Doctors declare 'gay cure' therapies harmful
July 2, 2010
The annual meeting of the British Medical Association has declared that therapies to 'cure' gay people of homosexuality are harmful.
The body met in Brighton yesterday and more than two-thirds of doctors present backed a call for the Royal College of Psychiatrists and other mental health standard-setting bodies to reject the treatments and ban their use in codes of practice.
Health departments should also investigate alleged cases of conversion therapy being funded by the NHS, the meeting agreed.
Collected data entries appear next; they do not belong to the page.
(* ===== verification/DbTextSpec.v ===== *)
(** * Everything on the link to the database is JSON

    The counterpart of [TextSpec] for the link: every frame it queues, writes or
    has written carries a text that [json::parse] accepts, behind the secret if
    it is a secured one, and every value it hands to a callback or a promise is
    one that [json::parse] can return, whatever bytes the middleware sends.  Of
    the generated code it is used that Protobuf strings are UTF-8 and an [int32]
    is one, which its parser checks. *)
From Stdlib Require Import ZArith Lia Strings.Byte.
From stdpp Require Import base gmap sets list strings pretty.
From S2P Require Import Prelude MessageBuffer RateLimit Json JsonString JsonLexer JsonDecimal JsonStrtod JsonPrinter.
From S2P Require Import JsonValid JsonRoundtrip JsonPlatform DbLink DbClient DbRouter DbSystem TextSpec.

Open Scope Z_scope.

(** ** Numbers are text *)

Lemma utf8_pretty_N_go x : forall acc, utf8 acc -> utf8 (pretty_N_go x acc).
Proof.
  induction (N.lt_wf_0 x) as [x _ IH]. intros acc Ha. destruct (decide (0 < x)%N) as [Hx |].
  - rewrite pretty_N_go_step by done. apply IH; [by apply N.div_lt |]. apply utf8_one; [| done].
    unfold pretty_N_char. repeat case_match; done.
  - by replace x with 0%N by lia.
Qed.

Lemma utf8_pretty_N (x : N) : utf8 (pretty x).
Proof.
  unfold pretty, pretty_N. destruct (decide (x = 0%N)); [by repeat constructor |].
  apply utf8_pretty_N_go. constructor.
Qed.

Lemma utf8_pretty_Z (z : Z) : utf8 (pretty z).
Proof.
  destruct z as [| p | p]; [apply (utf8_pretty_N 0) | apply (utf8_pretty_N (N.pos p)) |].
  apply (utf8_app "-" (pretty (N.pos p))); [by repeat constructor | apply utf8_pretty_N].
Qed.

(** ** Protobuf *)

Definition envelope_ok (env : Envelope) : Prop :=
  match env with
  | PbServerLoginAck result nickname => utf8 result /\ utf8 nickname
  | PbDbQueryResult req_id code api data_json =>
      utf8 req_id /\ - 2 ^ 31 <= code < 2 ^ 31 /\ utf8 api /\ utf8 data_json
  | PbError req_id code msg => utf8 req_id /\ - 2 ^ 31 <= code < 2 ^ 31 /\ utf8 msg
  | PbKeepaliveAck | PbUnhandled => True
  end.

(** The checks of the generated parser (proto3). *)
Class WireLaws `{Wire} := { parsed_ok : forall bytes env, ParseFromArray bytes = Some env -> envelope_ok env }.

Lemma member_valid key v o : utf8 key -> valid_json v -> valid_json (JObj o) -> valid_json (JObj (obj_set key v o)).
Proof.
  rewrite !valid_obj. intros Hk Hv [Hs Ho]. destruct (obj_set_valid key v o Hs Ho (conj Hk Hv)) as (? & ? & _). done.
Qed.

Section link.
Context (F : Strtod) (Laws : StrtodLaws F) (draws : nat -> nat -> Z).
#[local] Instance link_platform : Platform := nlohmann F draws.
Context `{WL : WireLaws} (cfg : Settings) (Hname : utf8 (server_login_nickname_ cfg)).
Abbreviation text := (json_text F draws).

(** ** The invariant *)

(** A frame of a JSON text, or of one behind the secret. *)
Definition link_frame (data : list byte) : Prop :=
  exists t, text t /\
    (data = frame (String.list_byte_of_string t) \/
     data = frame (String.list_byte_of_string (secret_ cfg +:+ t))).

Definition link_op (o : DbOp) : Prop := match o with DbWrite _ data => link_frame data | _ => True end.

Definition link_out (o : DbOut) : Prop :=
  match o with
  | DbSend data => link_frame data
  | DbPromise _ j | DbCallback _ j => valid_json j
  | DbAlert _ => True
  end.

Definition pending_ok (id : string) (p : Pending) : Prop := utf8 id /\ valid_json (request_json p).

Record Texts (d : Db) : Prop := {
  texts_queue : Forall link_frame (write_queue_ (d_client d));
  texts_pending : map_Forall pending_ok (pending_ (d_router d));
  texts_ops : Forall link_op (d_ops d);
  texts_out : Forall link_out (d_out d)
}.

Abbreviation holds := (maintains Texts).
Abbreviation held m := (maintains Texts m (fun _ => True)).

Lemma held_bind {A B} (m : L A) (k : A -> L B) Q : held m -> (forall a, holds (k a) Q) -> holds (m ≫= k) Q.
Proof using Type. intros Hm Hk. eapply maintains_bind; [exact Hm | by intros a _]. Qed.

(** ** The operations *)

Lemma held_client f :
  (forall c, write_queue_ (f c) = write_queue_ c) -> held (upd_client f).
Proof using Type. intros Hf. apply maintains_modify. intros d []. split; try done. cbn. by rewrite Hf. Qed.

Lemma held_router f : (forall r, pending_ (f r) = pending_ r) -> held (upd_router f).
Proof using Type. intros Hf. apply maintains_modify. intros d []. split; try done. cbn. by rewrite Hf. Qed.

Lemma held_pending f :
  (forall m : gmap string Pending, map_Forall pending_ok m -> map_Forall pending_ok (f m)) ->
  held (upd_router (fun r => r <| pending_ ::= f |>)).
Proof using Type. intros Hf. apply maintains_modify. intros d []. split; try done. by apply Hf. Qed.

Lemma held_start_op o : link_op o -> held (start_db_op o).
Proof using Type. intros Ho. apply maintains_modify. intros d []. split; try done. cbn. apply Forall_app. auto. Qed.

Lemma held_emit o : link_out o -> held (db_emit o).
Proof using Type. intros Ho. apply maintains_modify. intros d []. split; try done. cbn. apply Forall_app. auto. Qed.

Lemma holds_find id : holds (find_pending id) (fun p => match p with Some p => pending_ok id p | None => True end).
Proof using Type.
  apply maintains_gets. intros d []. destruct (pending_ (d_router d) !! id) eqn:E; [| done]. by apply texts_pending0.
Qed.

Lemma holds_queue : holds (client write_queue_) (Forall link_frame).
Proof using Type. apply maintains_gets. by intros d []. Qed.

Lemma held_gets {A} (f : Db -> A) : held (gets f).
Proof using Type. by apply maintains_gets. Qed.

Lemma held_pop_queue rest : Forall link_frame rest -> held (upd_client (fun c => c <| write_queue_ := rest |>)).
Proof using Type. intros Hr. apply maintains_modify. intros d []. by split. Qed.

Lemma held_push_queue data : link_frame data -> held (upd_client (fun c => c <| write_queue_ ::= fun q => q ++ [data] |>)).
Proof using Type.
  intros Hd. apply maintains_modify. intros d []. split; try done. cbn. apply Forall_app. auto.
Qed.

Lemma pending_insert id p (m : gmap string Pending) : pending_ok id p -> map_Forall pending_ok m -> map_Forall pending_ok (<[id := p]> m).
Proof using Type. intros Hp Hm. by apply map_Forall_insert_2. Qed.
End link.

Create HintDb texts discriminated.
#[export] Hint Constants Opaque : texts.
#[export] Hint Variables Opaque : texts.
#[export] Hint Resolve maintains_mret maintains_ret maintains_throw maintains_ub held_start_op held_emit holds_find
  holds_queue held_pop_queue held_push_queue : texts.
#[export] Hint Extern 1 (link_op _ _ _ _) => exact I : texts.
#[export] Hint Extern 1 (link_out _ _ _ (DbAlert _)) => exact I : texts.
#[export] Hint Extern 1 True => exact I : texts.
Research published last year found that a sixth of registered British therapist and psychiatrists have attempted to "cure" patients of homosexuality.
Tom Dolphin, the proposer of the motion and the vice-chair of the BMA's junior doctors committee, said: "Sexuality is such a fundamental part of who a person is that attempts to change it just result in significant confusion, depression and even suicide.
"You can’t just wish away same-sex attraction no matter how inconvenient it might be."
But Cardiff consultant neurophysiologist Gareth Payne said there was no "gold standard" evidence that conversion therapy did not work and was harmful.
He added that it was important to respect the wishes of patients who asked for the therapy.
Earlier this year, gay journalist Patrick Strudwick published an expose of 'ex-gay' therapists and began a campaign group to persuade medical bodies to condemn the treatments.
He went undercover for the article, telling two therapists he was struggling to cope with attraction to men and wanted to be straight.
One therapist, named only as Linda, tried to convince him he must have been sexually abused as a child by a member of his family.
The other, who PinkNews.co.uk later revealed was homophobic former Northern Ireland MP Iris Robinson's advisor, tried to make Mr Strudwick sexually aroused during his therapy.
Mr Strudwick told the Independent that the BMA's declaration was a "watershed moment in the struggle for gay equality".